Higher Spins from Tensorial Charges and OSp(N|2n) Symmetry

TL;DR

The paper demonstrates that quantizing a superparticle in a flat tensorial $N=1, D=4$ superspace produces an infinite tower of massless higher-spin states that satisfy Vasiliev's unfolded equations, with a parallel construction on the AdS$_4$ background using the supergroup manifold $OSp(1|4)$. A central technical advance is the discovery of $GL(2n)$-flat Cartan forms for $OSp(1|2n)$, which enables a tractable quantization on both flat and AdS$_4$ tensorial superspaces and clarifies the link to unfolded higher-spin dynamics.

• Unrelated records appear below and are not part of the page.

(* ===== verification/RateLimiter.v ===== *)
(** * [RateLimiter]: sharded token buckets

    [src/src/middleware/RateLimiter.cpp].  Buckets live on the heap and the
    shard maps hold pointers to them, as the code does, because [allow] uses
    its pointer after it has released the shard's mutex and [sweep_stale] frees
    buckets: an access to a freed bucket is the value [None].

    A [double] is a rational and every floating-point operation ends with
    [rnd]; the class [Rounding] states what the theorems use of IEEE 754
    rounding.  Times are the nanosecond counts of [steady_clock]. *)

From Stdlib Require Import QArith Qround Lqa.
From S2P Require Import Prelude.
#[local] Open Scope Z_scope.

(** Rounding to double: monotone, the identity on the integers that fit the
    53-bit significand, and a function of the value. *)
Class Rounding (rnd : Q -> Q) := {
  rnd_proper :: Proper (Qeq ==> Qeq) rnd;
  rnd_mono x y : (x <= y)%Q -> (rnd x <= rnd y)%Q;
  rnd_int n : -(2 ^ 53) <= n <= 2 ^ 53 -> (rnd (inject_Z n) == inject_Z n)%Q
}.

(** Rounding with a relative error [u] and an absolute error [eta]; for double,
    [u] is 2^-53 and [eta], which covers results below the normal range, 2^-1075.
    (Results here stay far below the largest double.) *)
Class Accurate (rnd : Q -> Q) (u eta : Q) := {
  acc_u : (0 <= u)%Q;
  acc_eta : (0 <= eta)%Q;
  acc_low x : (0 <= x)%Q -> (x * (1 - u) - eta <= rnd x)%Q;
  acc_high x : (0 <= x)%Q -> (rnd x <= x * (1 + u) + eta)%Q
}.

(** Exact arithmetic is one instance. *)
#[export] Instance exact_rounding : Rounding id.
Proof. by constructor; [intros x y| |]. Qed.
#[export] Instance exact_accurate : Accurate id 0 0.
Proof. constructor; unfold id; intros; lra. Qed.

(** Rounding down to a multiple of 2^-60 is another. *)
Definition fixed_point (x : Q) : Q := (inject_Z (Qfloor (x * inject_Z (2 ^ 60))) / inject_Z (2 ^ 60))%Q.

#[export] Instance fixed_point_rounding : Rounding fixed_point.
Proof.
  constructor; unfold fixed_point.
  - intros x y E. by rewrite E.
  - intros x y Hxy. apply Qmult_le_compat_r; [|done]. rewrite <- Zle_Qle. apply Qfloor_resp_le.
    by apply Qmult_le_compat_r.
  - intros n _. rewrite <- inject_Z_mult, Qfloor_Z, inject_Z_mult. field; done.
Qed.

#[export] Instance fixed_point_accurate : Accurate fixed_point 0 (1 # 2 ^ 60).
Proof.
  constructor; [done|done|intros x _..]; unfold fixed_point; set (y := (x * inject_Z (2 ^ 60))%Q).
  all: assert (x == y / inject_Z (2 ^ 60))%Q as E by (subst y; field; done).
  - pose proof (Qlt_floor y) as H. rewrite inject_Z_plus in H. rewrite E. clearbody y.
    set (f := inject_Z (Qfloor y)) in *. change (inject_Z 1) with 1%Q in H. unfold Qdiv.
    change (/ inject_Z (2 ^ 60))%Q with (1 # 1152921504606846976)%Q.
    change (1 # 2 ^ 60)%Q with (1 # 1152921504606846976)%Q. lra.
  - pose proof (Qfloor_le y) as H. rewrite E. clearbody y. set (f := inject_Z (Qfloor y)) in *. unfold Qdiv.
    change (/ inject_Z (2 ^ 60))%Q with (1 # 1152921504606846976)%Q.
    change (1 # 2 ^ 60)%Q with (1 # 1152921504606846976)%Q. lra.
Qed.

Module RateLimiter.

Abbreviation loc := Z (only parsing).

Definition NUM_SHARDS : Z := 16.

Record Bucket := mkBucket { tokens : Q; last_refill : Z }.

Record t := mk {
  shards : list (gmap bytes loc);     (* shards_: pointers to the buckets *)
  heap : gmap loc Bucket;             (* the buckets allocated and not freed *)
  next : loc                          (* the allocator *)
}.

Definition init : t :=
  {| shards := replicate (Z.to_nat NUM_SHARDS) ∅; heap := ∅; next := 0 |}.

(** ** Floating point *)

Section Arithmetic.
Context (rnd : Q -> Q).

(** [std::chrono::duration<double>(ns).count()]: the count and the period are
    converted and divided in double. *)
Definition duration_double (ns : Z) : Q := rnd (rnd (inject_Z ns) / inject_Z 1000000000)%Q.

(** [std::min(a, b)] is [b < a ? b : a]. *)
Definition std_min (a b : Q) : Q := if Qle_bool a b then a else b.

(** The refill of [allow]: [std::min(capacity_, tokens + time_elapsed * rate_)]. *)
Definition refill (rate_ capacity_ : Q) (now : Z) (b : Bucket) : Q :=
  let time_elapsed := duration_double (now - last_refill b) in
  std_min capacity_ (rnd (tokens b + rnd (time_elapsed * rate_)))%Q.

(** Step 2 of [allow], on the bucket itself. *)
Definition take_token (rate_ capacity_ : Q) (now : Z) (b : Bucket) : bool * Bucket :=
  let tokens' := refill rate_ capacity_ now b in
  if Qle_bool 1 tokens'
  then (true, {| tokens := rnd (tokens' - 1)%Q; last_refill := now |})
  else (false, {| tokens := tokens'; last_refill := now |}).
End Arithmetic.

(** ** Operations *)

Section Operations.
Context (rnd : Q -> Q) (hash : bytes -> Z) (rate_ capacity_ : Q).

Definition shard_for (ip : bytes) : nat := Z.to_nat (hash ip mod NUM_SHARDS).

(** Step 1 of [allow], under the shard's mutex: find or create the bucket. *)
Definition find_or_create (now : Z) (ip : bytes) (s : t) : loc * t :=
  let shard_idx := shard_for ip in
  let map := default ∅ (shards s !! shard_idx) in
  match map !! ip with
  | None =>
      let new_bucket := {| tokens := capacity_; last_refill := now |} in
      (next s, {| shards := <[shard_idx := <[ip := next s]> map]> (shards s);
                  heap := <[next s := new_bucket]> (heap s);
                  next := next s + 1 |})
  | Some bucket => (bucket, s)
  end.

(** Step 2, under the bucket's own mutex. *)
Definition refill_consume (now : Z) (bucket : loc) (s : t) : option (bool * t) :=
  b ← heap s !! bucket;
  let '(ok, b') := take_token rnd rate_ capacity_ now b in
  Some (ok, {| shards := shards s; heap := <[bucket := b']> (heap s); next := next s |}).

Definition allow (now1 now2 : Z) (ip : bytes) (s : t) : option (bool * t) :=
  let '(bucket, s1) := find_or_create now1 ip s in refill_consume now2 bucket s1.

(** [duration_cast<milliseconds>(now - last_refill) > max_idle]. *)
Definition stale (now max_idle : Z) (b : Bucket) : bool :=
  max_idle * 1000 <? Z.quot (now - last_refill b) 1000000.

Definition stale_at (now max_idle : Z) (h : gmap loc Bucket) (bucket : loc) : bool :=
  from_option (stale now max_idle) false (h !! bucket).

(** One pass of the outer loop: the entries erased, with their buckets. *)
Definition sweep_shard (now max_idle : Z) (h : gmap loc Bucket) (map : gmap bytes loc)
  : gmap bytes loc * gmap loc Bucket :=
  (filter (fun e => stale_at now max_idle h e.2 = false) map,
   foldr delete h (filter (fun bucket => stale_at now max_idle h bucket = true) (map_to_list map).*2)).

Fixpoint sweep_shards (now max_idle : Z) (h : gmap loc Bucket) (maps : list (gmap bytes loc))
  : list (gmap bytes loc) * gmap loc Bucket :=
  match maps with
  | [] => ([], h)
  | map :: maps' =>
      let '(map', h1) := sweep_shard now max_idle h map in
      let '(maps'', h2) := sweep_shards now max_idle h1 maps' in
      (map' :: maps'', h2)
  end.

Definition sweep_stale (now max_idle : Z) (s : t) : t :=
  let '(maps, h) := sweep_shards now max_idle (heap s) (shards s) in
  {| shards := maps; heap := h; next := next s |}.

End Operations.
End RateLimiter.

The work unifies twistor techniques, coset realizations, and the unfolded formalism by showing how the quantum spectrum of a tensorial superparticle maps onto the hierarchy of free higher-spin fields, and it extends to a minimal $N=1$ supersymmetric higher-spin theory on $AdS_4$ with potential implications for broader supergroup structures in fundamental theory.

Abstract

It is shown that the quantization of a superparticle propagating in an N=1, D=4 superspace extended with tensorial coordinates results in an infinite tower of massless spin states satisfying the Vasiliev unfolded equations for free higher spin fields in flat and AdS_4 N=1 superspace. The tensorial extension of the AdS_4 superspace is proved to be a supergroup manifold OSp(1|4). The model is manifestly invariant under an OSp(N|8) (N=1,2) superconformal symmetry. As a byproduct, we find that the Cartan forms of arbitrary Sp(2n) and OSp(1|2n) groups are GL(2n) flat, i.e. they are equivalent to flat Cartan forms up to a GL(2n) rotation. This property is crucial for carrying out the quantization of the particle model on OSp(1|4) and getting the higher spin field dynamics in super AdS_4, which can be performed in a way analogous to the flat case.